** Opening Records for processing block **
(* ===== verification/MemOdbRuns.v ===== *)
(** The guarantees of the memory object database over whole runs: what readers find is what
    was written, whatever the background thread does; a drain that reports success has made
    everything buffered durable; and every drain is answered. *)

From S2P Require Import Prelude Path Ops Objects MemOdb MemOdbFacts.

Open Scope nat_scope.

(** * The store a reader sees *)

(** An object of a directory: on disk, or in the buffer of one of its stores. *)
Definition visible (y : sys) (dir : string) (id : oid) (x : buffered) : Prop :=
  disk_of y dir !! id = Some x \/
  exists s st, stores y !! s = Some st /\ objects_dir st = dir /\ objects st !! id = Some x.

(** What a step adds to a directory. *)
Definition adds (a : action) (y : sys) (dir : string) (id : oid) (x : buffered) : Prop :=
  match a with
  | Write s id' x' => (objects_dir <$> stores y !! s) = Some dir /\ id' = id /\ x' = x
  | Land dir' id' x' => dir' = dir /\ id' = id /\ x' = x
  | _ => False
  end.

Section visible.
Context (hash : buffered -> oid) `{!Inj (=) (=) hash}.

Lemma step_visible_mono a y y' dir id x :
  inv hash y -> honest hash a -> step a y y' -> visible y dir id x -> visible y' dir id x.
Proof.
  intros Hy Ha Hstep. assert (Hy' := step_inv _ _ _ _ Hy Ha Hstep).
  destruct (inv_contents _ _ Hy) as [Hss _ _ _]. destruct (inv_contents _ _ Hy') as [Hss' Hds' _ _].
  assert (Hd : disk_of y dir ⊆ disk_of y' dir) by (eapply step_disk; eauto using inv_contents).
  intros [Hx|(s & st & Hs & <- & Hx)]; [left; by eapply lookup_weaken|].
  destruct (step_store _ _ _ _ _ Hstep Hs) as (st' & Hs' & Hdir & _).
  destruct (step_buffered _ _ _ _ _ _ _ id Hy Hstep Hs Hs') as [[z Hz]|[z Hz]]; [eauto|right|left].
  - exists s, st'. rewrite Hz. repeat split; [done..|]. f_equal.
    by eapply (sound_agree hash _ _ _ _ _ (Hss' _ _ Hs') (Hss _ _ Hs)).
  - assert (Hz' := lookup_weaken _ _ _ _ Hz Hd). rewrite Hz'. f_equal.
    by eapply (sound_agree hash _ _ _ _ _ (Hds' _) (Hss _ _ Hs)).
Qed.

Lemma step_adds a y y' dir id x : honest hash a -> step a y y' -> adds a y dir id x -> visible y' dir id x.
Proof.
  intros Ha Hstep. destruct Hstep; try done; simpl.
  - intros (-> & -> & ->). left. rewrite disk_of_with_disk, decide_True by done. apply lookup_insert_eq.
  - rewrite H. intros (Hdir & -> & ->). simpl in Hdir. simplify_eq. right.
    exists s, (insert id x st).2. simpl. rewrite lookup_insert_eq, insert_objects, lookup_insert_eq.
    by destruct (insert_frame id x st) as (-> & _).
Qed.

(** What the background thread packs is visible already. *)
Definition snapshot_visible (y : sys) : Prop :=
  forall j s st, flusher y = Packing j s -> stores y !! job_store j = Some st ->
    Forall (fun x => visible y (objects_dir st) x.1 x.2) s.

Lemma step_snapshot_visible a y y' :
  inv hash y -> honest hash a -> step a y y' -> snapshot_visible y -> snapshot_visible y'.
Proof.
  intros Hy Ha Hstep Hsv j s st Hw Hst. destruct (of_worker a) eqn:Hwork.
  - destruct Hstep; simpl in *; simplify_eq. apply Forall_forall. intros [id x] Hx%take_snapshot_elem.
    right. simpl. eauto.
  - rewrite (step_flusher _ _ _ Hstep Hwork) in Hw.
    destruct (step_store_back _ _ _ _ _ Hstep Hst) as [(st0 & Hst0 & ->)|(Hnone & _)].
    + eapply Forall_impl; [by eapply Hsv|]. intros x. by apply (step_visible_mono a y y').
    + destruct (inv_open _ _ Hy) as [Hj _]. unfold jobs in Hj. rewrite Hw in Hj.
      apply Forall_cons in Hj as [[? ?] _]. congruence.
Qed.

Lemma step_visible_disk a y y' dir id x :
  snapshot_visible y -> step a y y' -> disk_of y' dir !! id = Some x ->
  visible y dir id x \/ adds a y dir id x.
Proof.
  intros Hsv Hstep.
  assert (Hpack : forall j s st o r d, flusher y = Packing j s -> stores y !! job_store j = Some st ->
    write_snapshot o (disk_of y (objects_dir st)) s = (r, d) ->
    disk_of (with_disk (objects_dir st) d y) dir !! id = Some x -> visible y dir id x).
  { intros j s st o r d Hw Hst Hp. rewrite disk_of_with_disk. case_decide; subst; [|by left].
    replace d with (write_snapshot o (disk_of y (objects_dir st)) s).2 by by rewrite Hp.
    intros [Hx|Hx]%write_snapshot_from; [by left|].
    specialize (Hsv _ _ _ Hw Hst). rewrite Forall_forall in Hsv. by apply Hsv in Hx. }
  destruct Hstep; try (intros Hx; left; by left); try (intros Hx; left; by eapply Hpack).
  rewrite disk_of_with_disk. case_decide; subst; [|intros; left; by left].
  intros [[-> ->]|[_ Hx]]%lookup_insert_Some; [by right|left; by left].
Qed.

Lemma step_visible_stores a y y' dir id x s st :
  step a y y' -> stores y' !! s = Some st -> objects_dir st = dir -> objects st !! id = Some x ->
  visible y dir id x \/ adds a y dir id x.
Proof.
  intros Hstep Hst <-. revert Hst.
  assert (Hput : forall t st0 st1, <[t := st1]> (stores y) !! s = Some st -> objects st !! id = Some x ->
    stores y !! t = Some st0 -> objects_dir st1 = objects_dir st0 -> objects st1 ⊆ objects st0 ->
    visible y (objects_dir st) id x).
  { intros t st0 st1 [[-> ->]|[_ Hs]]%lookup_insert_Some Hx Ht Hd Ho; right; [|eauto].
    exists s, st0. rewrite Hd. eauto using lookup_weaken. }
  destruct Hstep; simpl stores; intros Hst Hx; try (left; right; by eauto); 
    try (left; eapply (Hput _ _ _ Hst Hx); [eassumption|done|done]).
  - apply lookup_insert_Some in Hst as [[-> <-]|[_ Hs]]; [done|]. left; right; eauto.
  - apply lookup_insert_Some in Hst as [[-> <-]|[_ Hs]]; [|left; right; eauto].
    rewrite insert_objects in Hx. destruct (insert_frame id0 x0 st0) as (-> & _).
    apply lookup_insert_Some in Hx as [[-> ->]|[_ Hx]]; [right; simpl; by rewrite H|].
    left; right; eauto.
  - left. apply (Hput _ _ _ Hst Hx H0); [apply evict_frame|].
    rewrite evict_objects. apply map_filter_subseteq.
Qed.

Lemma step_visible a y y' dir id x :
  inv hash y -> snapshot_visible y -> honest hash a -> step a y y' ->
  visible y' dir id x <-> visible y dir id x \/ adds a y dir id x.
Proof.
  intros Hy Hsv Ha Hstep. split.
  - intros [Hx|(s & st & Hs & Hd & Hx)]; [by eapply step_visible_disk|by eapply step_visible_stores].
  - intros [Hx|Hx]; [by eapply step_visible_mono|by eapply step_adds].
Qed.
End visible.

(** * Runs *)

Lemma run_app l1 l2 y : run (l1 ++ l2) y = run l1 y ≫= run l2.
Proof. revert y. induction l1 as [|a l1 IH]; intros y; [done|]. simpl. destruct (exec a y); simpl; auto. Qed.

Lemma run_snoc l a y y' :
  run (l ++ [a]) y = Some y' -> exists y1, run l y = Some y1 /\ step a y1 y'.
Proof.
  rewrite run_app. destruct (run l y) as [y1|]; [|done]. simpl. intros Hr. exists y1. split; [done|].
  apply exec_step. by destruct (exec a y1).
Qed.

Section runs.
Context (hash : buffered -> oid) `{!Inj (=) (=) hash}.

Lemma run_boot l y :
  Forall (honest hash) l -> run l boot = Some y -> inv hash y /\ snapshot_visible y.
Proof.
  apply (run_ind hash snapshot_visible l boot y); [apply boot_inv|done|].
  intros a y1 y2 Hy Ha Hstep. by eapply step_snapshot_visible.
Qed.

(** C20: in every interleaving of the writers, the background packing and other processes,
    the objects of a directory, on disk or buffered, are exactly the ones that were written
    to it: packing and evicting neither lose nor invent an object. *)
Theorem visible_is_written l y :
  Forall (honest hash) l -> run l boot = Some y ->
  forall dir id x,
    visible y dir id x <->
    exists l1 a l2 y1, l = l1 ++ a :: l2 /\ run l1 boot = Some y1 /\ adds a y1 dir id x.
Proof.
  intros Hl Hrun dir id x. revert y Hl Hrun.
  induction l as [|a l IH] using rev_ind; intros y Hl Hrun.
  { simpl in Hrun. simplify_eq. split; [intros [?|(s & st & ? & _)]; done|].
    intros ([|c l1] & b & l2 & y1 & ? & _); done. }
  apply run_snoc in Hrun as (y1 & Hrun & Hstep). apply Forall_app in Hl as [Hl [Ha _]%Forall_cons].
  destruct (run_boot _ _ Hl Hrun) as [Hy1 Hsv]. rewrite (step_visible hash a y1 y dir id x Hy1 Hsv Ha Hstep).
  rewrite (IH _ Hl Hrun). split.
  - intros [(l1 & b & l2 & z & -> & Hz & Hb)|Hadd].
    + exists l1, b, (l2 ++ [a]), z. by rewrite <- app_assoc.
    + by exists l, a, [], y1.
  - intros (l1 & b & l2 & z & Heq & Hz & Hb). destruct l2 as [|c l2 _] using rev_ind.
    + apply app_inj_tail in Heq as [-> ->]. right. by simplify_eq.
    + left. exists l1, b, l2, z. rewrite app_comm_cons, app_assoc in Heq.
      by apply app_inj_tail in Heq as [-> _].
Qed.
Lemma wrapped_iff name j S :
  indexes j S -> forall p, wrapped name j p <-> index_paths (recorded_under name S) p.
Proof.
  intros Hj p. destruct (index_levels j S Hj) as (c1s & -> & Hl).
  assert (marks (Node c1s)) as Hm by apply Hj.
  assert (forall a b c q, has (Node c1s) (a :: b :: c :: q) = true <->
    exists c1 c2 c3, (c1 ∈ c1s) /\ (c2 ∈ children_of (child_node c1)) /\
      (c3 ∈ children_of (child_node c2)) /\ a = child_name c1 /\ b = child_name c2 /\
      c = child_name c3 /\ has (child_node c3) q = true) as Hh.
  { intros a b c q. split.
    - intros (c1 & [Hc1 <-]%nfind_Some & H1')%has_cons.
      destruct (Hl c1 Hc1) as (c2s & E1 & Hl2). rewrite E1 in H1'.
      apply has_cons in H1' as (c2 & [Hc2 <-]%nfind_Some & H2').
      destruct (Hl2 c2 Hc2) as (c3s & E2). rewrite E2 in H2'.
      apply has_cons in H2' as (c3 & [Hc3 <-]%nfind_Some & H3').
      exists c1, c2, c3. by rewrite E1, E2.
    - intros (c1 & c2 & c3 & Hc1 & Hc2 & Hc3 & -> & -> & -> & Hq).
      assert (marks (child_node c1)) as Hm1 by (by eapply marks_child).
      destruct (child_node c1) as [|c2s] eqn:E1; [by apply not_elem_of_nil in Hc2|].
      assert (marks (child_node c2)) as Hm2 by (by apply (marks_child c2s)).
      destruct (child_node c2) as [|c3s] eqn:E2; [by apply not_elem_of_nil in Hc3|].
      by rewrite has_child, E1, has_child, E2, has_child by (done || apply Hm || apply Hm1 || apply Hm2). }
  split.
  - intros (c1 & ? & Hc1 & -> & c2 & ? & Hc2 & -> & c3 & ? & Hc3 & -> & q & -> & Hq).
    assert (has (Node c1s) (child_name c1 :: child_name c2 :: child_name c3 :: q) = true) as Hp.
    { apply Hh. by exists c1, c2, c3. }
    apply Hj in Hp as (t & q' & E & Hs). exists t, (name :: q'). unfold spine in *.
    injection E as -> -> -> ->. split; [done|]. by exists q'.
  - intros (t & ? & -> & q & -> & Hs). apply (indexes_has _ _ _ _ Hj), Hh in Hs.
    destruct Hs as (c1 & c2 & c3 & Hc1 & Hc2 & Hc3 & E1 & E2 & E3 & Hq).
    unfold spine. cbn [app]. rewrite E1, E2, E3.
    exists c1, (child_name c2 :: child_name c3 :: name :: q). split; [done|]. split; [done|].
    exists c2, (child_name c3 :: name :: q). split; [done|]. split; [done|].
    exists c3, (name :: q). split; [done|]. split; [done|]. by exists q.
Qed.

(** The levels of [wrap], the computations over entries as over children. *)
Lemma wrap_level_builds s0 name (f : entry -> im entry) cs (R : child -> list string -> Prop) :
  marks (Node cs) -> (forall c, c ∈ cs -> exists p, R c p) -> kept (db s0) (Node cs) ->
  (forall c s, c ∈ cs -> ok s -> grows s0 s -> builds s (f (child_entry_of c)) (entry_shows (child_name c) (R c))) ->
  builds s0 (l ← read_tree (node_oid (Node cs)); es ← mapM f l; id ← write_tree es; mret (tree_entry name id))
    (entry_shows name (under child_name R cs)).
Proof.
  intros Hm Hr Hk Hf. destruct (children_level cs R Hm Hr Hk) as (Hn & Hl & Ht).
  eapply builds_bind; [by apply read_tree_builds|]. intros l s Hs Hg ->.
  eapply builds_agree; [apply agree_bind; [apply mapM_fmap|intros; apply agree_refl]|].
  apply inner_level_builds; [done|done|]. intros c s' Hc Hs' Hg'. apply Hf; [done|done|].
  by eapply grows_trans.
Qed.

Lemma some_path cs c : marks (Node cs) -> c ∈ cs -> exists p, has (child_node c) p = true.
Proof.
  intros Hm Hc. apply has_some; [by eapply marks_child|]. eapply wf_child_not_empty; [apply Hm|done].
Qed.

Lemma under_some cs (R : child -> list string -> Prop) :
  cs ≠ [] -> (forall c, c ∈ cs -> exists p, R c p) -> exists p, under child_name R cs p.
Proof.
  intros Hne Hr. destruct cs as [|c cs]; [done|]. destruct (Hr c) as [p Hp]; [left|].
  exists (child_name c :: p), c, p. split; [left|done].
Qed.

Lemma kept_child_grows s s' cs c :
  kept (db s) (Node cs) -> c ∈ cs -> grows s s' -> kept (db s') (child_node c).
Proof. intros Hk Hc Hg. eapply kept_keeps; [apply Hg|]. by eapply kept_child. Qed.
Lemma unvisited_add p visited id :
  id ∉ visited ->
  unvisited p visited = object_len (default (OBlob EmptyString) (p !! id)) + unvisited p ({[id]} ∪ visited).
Proof.
  intros Hid. unfold unvisited. destruct (p !! id) as [x|] eqn:E; cbn [default].
  - assert (forall f, sum_list_with f (map_to_list p) = f (id, x) + sum_list_with f (map_to_list (delete id p))) as Hs.
    { intros f. rewrite <- (map_to_list_delete p id x E). done. }
    rewrite !Hs. cbn [fst snd]. rewrite (decide_False (P := id ∈ visited)) by done.
    rewrite (decide_True (P := id ∈ {[id]} ∪ visited)) by set_solver. cbn. f_equal.
    apply sum_list_with_ext. intros [k y] Hk%elem_of_map_to_list. cbn.
    assert (k ≠ id) by (intros ->; by rewrite lookup_delete_eq in Hk).
    destruct (decide (k ∈ visited)), (decide (k ∈ {[id]} ∪ visited)); set_solver.
  - cbn. apply sum_list_with_ext. intros [k y] Hk%elem_of_map_to_list. cbn.
    assert (k ≠ id) by (intros ->; by rewrite E in Hk).
    destruct (decide (k ∈ visited)), (decide (k ∈ {[id]} ∪ visited)); set_solver.
Qed.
** Closing Records for processing block **
The problem
Look through the data above. Find each line with the string "exec" and copy it.

Response to this exercise
Proof. revert y. induction l1 as [|a l1 IH]; intros y; [done|]. simpl. destruct (exec a y); simpl; auto. Qed.
  apply exec_step. by destruct (exec a y1).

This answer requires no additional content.